All of lore.kernel.org
 help / color / mirror / Atom feed
From: "Thomas Hellström" <thomas.hellstrom@linux.intel.com>
To: intel-xe@lists.freedesktop.org
Cc: "Natalie Vock" <natalie.vock@gmx.de>,
	"Johannes Weiner" <hannes@cmpxchg.org>,
	"Tejun Heo" <tj@kernel.org>, "Michal Koutný" <mkoutny@suse.com>,
	cgroups@vger.kernel.org, "Huang Rui" <ray.huang@amd.com>,
	"Matthew Brost" <matthew.brost@intel.com>,
	"Matthew Auld" <matthew.auld@intel.com>,
	"Maarten Lankhorst" <maarten.lankhorst@linux.intel.com>,
	"Maxime Ripard" <mripard@kernel.org>,
	"Thomas Zimmermann" <tzimmermann@suse.de>,
	"Simona Vetter" <simona@ffwll.ch>,
	"David Airlie" <airlied@gmail.com>,
	"Christian König" <christian.koenig@amd.com>,
	"Alex Deucher" <alexander.deucher@amd.com>,
	"Rodrigo Vivi" <rodrigo.vivi@intel.com>,
	dri-devel@lists.freedesktop.org, amd-gfx@lists.freedesktop.org,
	linux-kernel@vger.kernel.org
Subject: Re: [PATCH v6 6/6] drm/amdgpu: Wire up dmem cgroup reclaim for VRAM manager
Date: Thu, 11 Jun 2026 21:41:28 +0200	[thread overview]
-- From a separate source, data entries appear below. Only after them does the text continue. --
Lemma snoc_split {A : Type} (l before after : list A) (x y : A) :
  l ++ [x] = before ++ y :: after ↔
  (after = [] ∧ before = l ∧ y = x)
  ∨ (∃ after', after = after' ++ [x] ∧ l = before ++ y :: after').
Proof.
  split.
  - intros Heq. destruct after as [|z after _] using rev_ind.
    + left. apply app_inj_tail in Heq as [-> ->]. done.
    + right. exists after.
      change (before ++ y :: after ++ [z])
        with (before ++ (y :: after) ++ [z]) in Heq.
      rewrite app_assoc in Heq. apply app_inj_tail in Heq as [-> ->]. done.
  - intros [(-> & -> & ->)|(after' & -> & ->)]; [done|].
    by rewrite <-app_assoc.
Qed.

Lemma stashed_in_snoc (layers : Sequential) (child : string * Layer Tensor Args)
    (key : SkipKey) :
  stashed_in (layers ++ [child]) key ↔
  stashed_in layers key
  ∨ (∃ layer_name layer, child = (layer_name, Skip layer) ∧ stashes layer key).
Proof.
  unfold stashed_in. split.
  - intros (ln & layer & [Hin|Hin%list_elem_of_singleton]%elem_of_app & Hst).
    + left. by exists ln, layer.
    + right. by exists ln, layer.
  - intros [(ln & layer & Hin & Hst)|(ln & layer & -> & Hst)].
    + exists ln, layer. split; [|done]. apply elem_of_app. by left.
    + exists ln, layer. split; [|done]. apply elem_of_app. right.
      by apply list_elem_of_singleton.
Qed.

Lemma stashed_in_app_l (before after : Sequential) (key : SkipKey) :
  stashed_in before key → stashed_in (before ++ after) key.
Proof.
  intros (ln & layer & Hin & Hst). exists ln, layer. split; [|done].
  apply elem_of_app. by left.
Qed.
Message-ID: <c4dec5fa460cdbeb3706410c6fb3375ab36012ab.camel@linux.intel.com> (raw)
In-Reply-To: <20260611173301.17473-7-thomas.hellstrom@linux.intel.com>

On Thu, 2026-06-11 at 19:33 +0200, Thomas Hellström wrote:
> Register the VRAM manager with the dmem cgroup reclaim infrastructure
> so that lowering dmem.max below current VRAM usage triggers TTM
> eviction rather than failing with -EBUSY.
> 
> Guard place->flags in amdgpu_ttm_bo_eviction_valuable() against NULL,
> as the TTM reclaim path passes a NULL place in cgroup drain mode.
> 
> v3:
> - Rebased on fix for uninitialized list and buddy allocator on the
>   drmm_cgroup_register_region() error path.
> 
> v5:
> - Rebased on the introduction of struct dmem_cgroup_init.
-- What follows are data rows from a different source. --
(** The characters with the property Lowercase. *)
Definition lowercase : list (N * N) :=
  [ (97, 122); (170, 170); (181, 181); (186, 186); (223, 246); (248, 255);
    (257, 257); (259, 259); (261, 261); (263, 263); (265, 265); (267, 267);
    (269, 269); (271, 271); (273, 273); (275, 275); (277, 277); (279, 279);
    (281, 281); (283, 283); (285, 285); (287, 287); (289, 289); (291, 291);
    (293, 293); (295, 295); (297, 297); (299, 299); (301, 301); (303, 303);
    (305, 305); (307, 307); (309, 309); (311, 312); (314, 314); (316, 316);
    (318, 318); (320, 320); (322, 322); (324, 324); (326, 326); (328, 329);
    (331, 331); (333, 333); (335, 335); (337, 337); (339, 339); (341, 341);
    (343, 343); (345, 345); (347, 347); (349, 349); (351, 351); (353, 353);
    (355, 355); (357, 357); (359, 359); (361, 361); (363, 363); (365, 365);
    (367, 367); (369, 369); (371, 371); (373, 373); (375, 375); (378, 378);
    (380, 380); (382, 384); (387, 387); (389, 389); (392, 392); (396, 397);
    (402, 402); (405, 405); (409, 411); (414, 414); (417, 417); (419, 419);
    (421, 421); (424, 424); (426, 427); (429, 429); (432, 432); (436, 436);
    (438, 438); (441, 442); (445, 447); (454, 454); (457, 457); (460, 460);
    (462, 462); (464, 464); (466, 466); (468, 468); (470, 470); (472, 472);
    (474, 474); (476, 477); (479, 479); (481, 481); (483, 483); (485, 485);
    (487, 487); (489, 489); (491, 491); (493, 493); (495, 496); (499, 499);
    (501, 501); (505, 505); (507, 507); (509, 509); (511, 511); (513, 513);
    (515, 515); (517, 517); (519, 519); (521, 521); (523, 523); (525, 525);
    (527, 527); (529, 529); (531, 531); (533, 533); (535, 535); (537, 537);
    (539, 539); (541, 541); (543, 543); (545, 545); (547, 547); (549, 549);
    (551, 551); (553, 553); (555, 555); (557, 557); (559, 559); (561, 561);
    (563, 569); (572, 572); (575, 576); (578, 578); (583, 583); (585, 585);
    (587, 587); (589, 589); (591, 659); (661, 696); (704, 705); (736, 740);
    (837, 837); (881, 881); (883, 883); (887, 887); (890, 893); (912, 912);
    (940, 974); (976, 977); (981, 983); (985, 985); (987, 987); (989, 989);
    (991, 991); (993, 993); (995, 995); (997, 997); (999, 999); (1001, 1001);
    (1003, 1003); (1005, 1005); (1007, 1011); (1013, 1013); (1016, 1016);
    (1019, 1020); (1072, 1119); (1121, 1121); (1123, 1123); (1125, 1125);
    (1127, 1127); (1129, 1129); (1131, 1131); (1133, 1133); (1135, 1135);
    (1137, 1137); (1139, 1139); (1141, 1141); (1143, 1143); (1145, 1145);
    (1147, 1147); (1149, 1149); (1151, 1151); (1153, 1153); (1163, 1163);
    (1165, 1165); (1167, 1167); (1169, 1169); (1171, 1171); (1173, 1173);
    (1175, 1175); (1177, 1177); (1179, 1179); (1181, 1181); (1183, 1183);
    (1185, 1185); (1187, 1187); (1189, 1189); (1191, 1191); (1193, 1193);
    (1195, 1195); (1197, 1197); (1199, 1199); (1201, 1201); (1203, 1203);
    (1205, 1205); (1207, 1207); (1209, 1209); (1211, 1211); (1213, 1213);
    (1215, 1215); (1218, 1218); (1220, 1220); (1222, 1222); (1224, 1224);
    (1226, 1226); (1228, 1228); (1230, 1231); (1233, 1233); (1235, 1235);
    (1237, 1237); (1239, 1239); (1241, 1241); (1243, 1243); (1245, 1245);
    (1247, 1247); (1249, 1249); (1251, 1251); (1253, 1253); (1255, 1255);
    (1257, 1257); (1259, 1259); (1261, 1261); (1263, 1263); (1265, 1265);
    (1267, 1267); (1269, 1269); (1271, 1271); (1273, 1273); (1275, 1275);
    (1277, 1277); (1279, 1279); (1281, 1281); (1283, 1283); (1285, 1285);
    (1287, 1287); (1289, 1289); (1291, 1291); (1293, 1293); (1295, 1295);
    (1297, 1297); (1299, 1299); (1301, 1301); (1303, 1303); (1305, 1305);
    (1307, 1307); (1309, 1309); (1311, 1311); (1313, 1313); (1315, 1315);
    (1317, 1317); (1319, 1319); (1321, 1321); (1323, 1323); (1325, 1325);
    (1327, 1327); (1376, 1416); (4304, 4346); (4349, 4351); (5112, 5117);
    (7296, 7304); (7424, 7615); (7681, 7681); (7683, 7683); (7685, 7685);
    (7687, 7687); (7689, 7689); (7691, 7691); (7693, 7693); (7695, 7695);
    (7697, 7697); (7699, 7699); (7701, 7701); (7703, 7703); (7705, 7705);
    (7707, 7707); (7709, 7709); (7711, 7711); (7713, 7713); (7715, 7715);
    (7717, 7717); (7719, 7719); (7721, 7721); (7723, 7723); (7725, 7725);
    (7727, 7727); (7729, 7729); (7731, 7731); (7733, 7733); (7735, 7735);
    (7737, 7737); (7739, 7739); (7741, 7741); (7743, 7743); (7745, 7745);
    (7747, 7747); (7749, 7749); (7751, 7751); (7753, 7753); (7755, 7755);
    (7757, 7757); (7759, 7759); (7761, 7761); (7763, 7763); (7765, 7765);
    (7767, 7767); (7769, 7769); (7771, 7771); (7773, 7773); (7775, 7775);
    (7777, 7777); (7779, 7779); (7781, 7781); (7783, 7783); (7785, 7785);
    (7787, 7787); (7789, 7789); (7791, 7791); (7793, 7793); (7795, 7795);
    (7797, 7797); (7799, 7799); (7801, 7801); (7803, 7803); (7805, 7805);
    (7807, 7807); (7809, 7809); (7811, 7811); (7813, 7813); (7815, 7815);
    (7817, 7817); (7819, 7819); (7821, 7821); (7823, 7823); (7825, 7825);
    (7827, 7827); (7829, 7837); (7839, 7839); (7841, 7841); (7843, 7843);
    (7845, 7845); (7847, 7847); (7849, 7849); (7851, 7851); (7853, 7853);
    (7855, 7855); (7857, 7857); (7859, 7859); (7861, 7861); (7863, 7863);
    (7865, 7865); (7867, 7867); (7869, 7869); (7871, 7871); (7873, 7873);
    (7875, 7875); (7877, 7877); (7879, 7879); (7881, 7881); (7883, 7883);
    (7885, 7885); (7887, 7887); (7889, 7889); (7891, 7891); (7893, 7893);
    (7895, 7895); (7897, 7897); (7899, 7899); (7901, 7901); (7903, 7903);
    (7905, 7905); (7907, 7907); (7909, 7909); (7911, 7911); (7913, 7913);
    (7915, 7915); (7917, 7917); (7919, 7919); (7921, 7921); (7923, 7923);
    (7925, 7925); (7927, 7927); (7929, 7929); (7931, 7931); (7933, 7933);
    (7935, 7943); (7952, 7957); (7968, 7975); (7984, 7991); (8000, 8005);
    (8016, 8023); (8032, 8039); (8048, 8061); (8064, 8071); (8080, 8087);
    (8096, 8103); (8112, 8116); (8118, 8119); (8126, 8126); (8130, 8132);
    (8134, 8135); (8144, 8147); (8150, 8151); (8160, 8167); (8178, 8180);
    (8182, 8183); (8305, 8305); (8319, 8319); (8336, 8348); (8458, 8458);
    (8462, 8463); (8467, 8467); (8495, 8495); (8500, 8500); (8505, 8505);
    (8508, 8509); (8518, 8521); (8526, 8526); (8560, 8575); (8580, 8580);
    (9424, 9449); (11312, 11359); (11361, 11361); (11365, 11366);
    (11368, 11368); (11370, 11370); (11372, 11372); (11377, 11377);
    (11379, 11380); (11382, 11389); (11393, 11393); (11395, 11395);
    (11397, 11397); (11399, 11399); (11401, 11401); (11403, 11403);
    (11405, 11405); (11407, 11407); (11409, 11409); (11411, 11411);
    (11413, 11413); (11415, 11415); (11417, 11417); (11419, 11419);
    (11421, 11421); (11423, 11423); (11425, 11425); (11427, 11427);
    (11429, 11429); (11431, 11431); (11433, 11433); (11435, 11435);
    (11437, 11437); (11439, 11439); (11441, 11441); (11443, 11443);
    (11445, 11445); (11447, 11447); (11449, 11449); (11451, 11451);
    (11453, 11453); (11455, 11455); (11457, 11457); (11459, 11459);
    (11461, 11461); (11463, 11463); (11465, 11465); (11467, 11467);
    (11469, 11469); (11471, 11471); (11473, 11473); (11475, 11475);
    (11477, 11477); (11479, 11479); (11481, 11481); (11483, 11483);
    (11485, 11485); (11487, 11487); (11489, 11489); (11491, 11492);
    (11500, 11500); (11502, 11502); (11507, 11507); (11520, 11557);
    (11559, 11559); (11565, 11565); (42561, 42561); (42563, 42563);
    (42565, 42565); (42567, 42567); (42569, 42569); (42571, 42571);
    (42573, 42573); (42575, 42575); (42577, 42577); (42579, 42579);
    (42581, 42581); (42583, 42583); (42585, 42585); (42587, 42587);
    (42589, 42589); (42591, 42591); (42593, 42593); (42595, 42595);
    (42597, 42597); (42599, 42599); (42601, 42601); (42603, 42603);
    (42605, 42605); (42625, 42625); (42627, 42627); (42629, 42629);
    (42631, 42631); (42633, 42633); (42635, 42635); (42637, 42637);
    (42639, 42639); (42641, 42641); (42643, 42643); (42645, 42645);
    (42647, 42647); (42649, 42649); (42651, 42653); (42787, 42787);
    (42789, 42789); (42791, 42791); (42793, 42793); (42795, 42795);
    (42797, 42797); (42799, 42801); (42803, 42803); (42805, 42805);
    (42807, 42807); (42809, 42809); (42811, 42811); (42813, 42813);
    (42815, 42815); (42817, 42817); (42819, 42819); (42821, 42821);
    (42823, 42823); (42825, 42825); (42827, 42827); (42829, 42829);
    (42831, 42831); (42833, 42833); (42835, 42835); (42837, 42837);
    (42839, 42839); (42841, 42841); (42843, 42843); (42845, 42845);
    (42847, 42847); (42849, 42849); (42851, 42851); (42853, 42853);
    (42855, 42855); (42857, 42857); (42859, 42859); (42861, 42861);
    (42863, 42872); (42874, 42874); (42876, 42876); (42879, 42879);
    (42881, 42881); (42883, 42883); (42885, 42885); (42887, 42887);
    (42892, 42892); (42894, 42894); (42897, 42897); (42899, 42901);
    (42903, 42903); (42905, 42905); (42907, 42907); (42909, 42909);
    (42911, 42911); (42913, 42913); (42915, 42915); (42917, 42917);
    (42919, 42919); (42921, 42921); (42927, 42927); (42933, 42933);
    (42935, 42935); (42937, 42937); (42939, 42939); (42941, 42941);
    (42943, 42943); (42945, 42945); (42947, 42947); (42952, 42952);
    (42954, 42954); (42961, 42961); (42963, 42963); (42965, 42965);
    (42967, 42967); (42969, 42969); (42998, 42998); (43000, 43002);
    (43824, 43866); (43868, 43880); (43888, 43967); (64256, 64262);
    (64275, 64279); (65345, 65370); (66600, 66639); (66776, 66811);
    (66967, 66977); (66979, 66993); (66995, 67001); (67003, 67004);
    (67456, 67456); (67459, 67461); (67463, 67504); (67506, 67514);
    (68800, 68850); (71872, 71903); (93792, 93823); (119834, 119859);
    (119886, 119892); (119894, 119911); (119938, 119963); (119990, 119993);
    (119995, 119995); (119997, 120003); (120005, 120015); (120042, 120067);
    (120094, 120119); (120146, 120171); (120198, 120223); (120250, 120275);
    (120302, 120327); (120354, 120379); (120406, 120431); (120458, 120485);
    (120514, 120538); (120540, 120545); (120572, 120596); (120598, 120603);
    (120630, 120654); (120656, 120661); (120688, 120712); (120714, 120719);
    (120746, 120770); (120772, 120777); (120779, 120779); (122624, 122633);
    (122635, 122654); (125218, 125251) ]%N.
> - Clear the reclaim callback in amdgpu_vram_mgr_fini() to prevent
>   use-after-free if cgroup reclaim is triggered after driver unbind
>   while userspace holds an open DRM file descriptor. (Sashiko-bot)
> - Switch from drmm_cgroup_register_region() to the raw
>   dmem_cgroup_register_region() and store the region in
>   amdgpu_vram_mgr.cg_region. Call dmem_cgroup_unregister_region()
>   in amdgpu_vram_mgr_fini() after ttm_resource_manager_evict_all()
>   to drain in-flight reclaim callbacks, and clear man->cg afterwards.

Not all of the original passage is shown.